Everything in the listing below needs to be retyped exactly.

★ ★ ★ ★ ★ ★ ★

Lemma scan_rels_nodes zf i rels m o m' :
  for_each rels (scan_rel zf i) m = (o, m') -> node_outcome o ->
  outcome_of (parse_prefix (flat_map (Spec.rel_comment_nodes zf) rels)).2 = o
  /\ comments_at m' i
     = comments_at m i
       ++ (format_pair
             <$> (parse_prefix (flat_map (Spec.rel_comment_nodes zf) rels)).1).
Proof.
  revert m. induction rels as [|rel rels IH]; intros m; simpl.
  - intros [= <- <-] _. split; [reflexivity | now rewrite app_nil_r].
  - unfold bind. destruct (scan_rel zf i rel m) as [[[]|e] m1] eqn:Hrel.
    + intros Hrest Ho. apply scan_rel_nodes in Hrel as [Hnone Hat]; [|exact I].
      destruct (IH _ Hrest Ho) as [Hout' Hat'].
      rewrite parse_prefix_app.
      destruct (parse_prefix (Spec.rel_comment_nodes zf rel)) as [l1 [e1|]];
        [discriminate|]. simpl in *. split; [exact Hout'|].
      now rewrite Hat', Hat, fmap_app, app_assoc.
    + intros [= <- <-] Ho. apply scan_rel_nodes in Hrel as [Hout Hat]; [|exact Ho].
      rewrite parse_prefix_app.
      destruct (parse_prefix (Spec.rel_comment_nodes zf rel)) as [l1 [e1|]];
        [|discriminate]. auto.
Qed.

Lemma scan_slide_nodes zf i m o m' :
  scan_slide zf i m = (o, m') -> node_outcome o ->
  outcome_of (parse_prefix (Spec.slide_comment_nodes zf i)).2 = o
  /\ comments_at m' i
     = comments_at m i
       ++ (format_pair <$> (parse_prefix (Spec.slide_comment_nodes zf i)).1).
Proof.
  unfold scan_slide, Spec.slide_comment_nodes.
  destruct (zf !! rel_file_path i) as [[|root]|]; simpl.
  - now intros [= <- <-] [].
  - unfold bind, lift. simpl. apply scan_rels_nodes.
  - intros [= <- <-] _. split; [reflexivity | now rewrite app_nil_r].
Qed.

★ ★ ★ ★ ★ ★ ★

RESPONSE TO THIS EXERCISE:
Lemma scan_rels_nodes zf i rels m o m' :
  for_each rels (scan_rel zf i) m = (o, m') -> node_outcome o ->
  outcome_of (parse_prefix (flat_map (Spec.rel_comment_nodes zf) rels)).2 = o
  /\ comments_at m' i
     = comments_at m i
       ++ (format_pair
             <$> (parse_prefix (flat_map (Spec.rel_comment_nodes zf) rels)).1).
Proof.
  revert m. induction rels as [|rel rels IH]; intros m; simpl.
  - intros [= <- <-] _. split; [reflexivity | now rewrite app_nil_r].
  - unfold bind. destruct (scan_rel zf i rel m) as [[[]|e] m1] eqn:Hrel.
    + intros Hrest Ho. apply scan_rel_nodes in Hrel as [Hnone Hat]; [|exact I].
      destruct (IH _ Hrest Ho) as [Hout' Hat'].
      rewrite parse_prefix_app.
      destruct (parse_prefix (Spec.rel_comment_nodes zf rel)) as [l1 [e1|]];
        [discriminate|]. simpl in *. split; [exact Hout'|].
      now rewrite Hat', Hat, fmap_app, app_assoc.
    + intros [= <- <-] Ho. apply scan_rel_nodes in Hrel as [Hout Hat]; [|exact Ho].
      rewrite parse_prefix_app.
      destruct (parse_prefix (Spec.rel_comment_nodes zf rel)) as [l1 [e1|]];
        [|discriminate]. auto.
Qed.

Lemma scan_slide_nodes zf i m o m' :
  scan_slide zf i m = (o, m') -> node_outcome o ->
  outcome_of (parse_prefix (Spec.slide_comment_nodes zf i)).2 = o
  /\ comments_at m' i
     = comments_at m i
       ++ (format_pair <$> (parse_prefix (Spec.slide_comment_nodes zf i)).1).
Proof.
  unfold scan_slide, Spec.slide_comment_nodes.
  destruct (zf !! rel_file_path i) as [[|root]|]; simpl.
  - now intros [= <- <-] [].
  - unfold bind, lift. simpl. apply scan_rels_nodes.
  - intros [= <- <-] _. split; [reflexivity | now rewrite app_nil_r].
Qed.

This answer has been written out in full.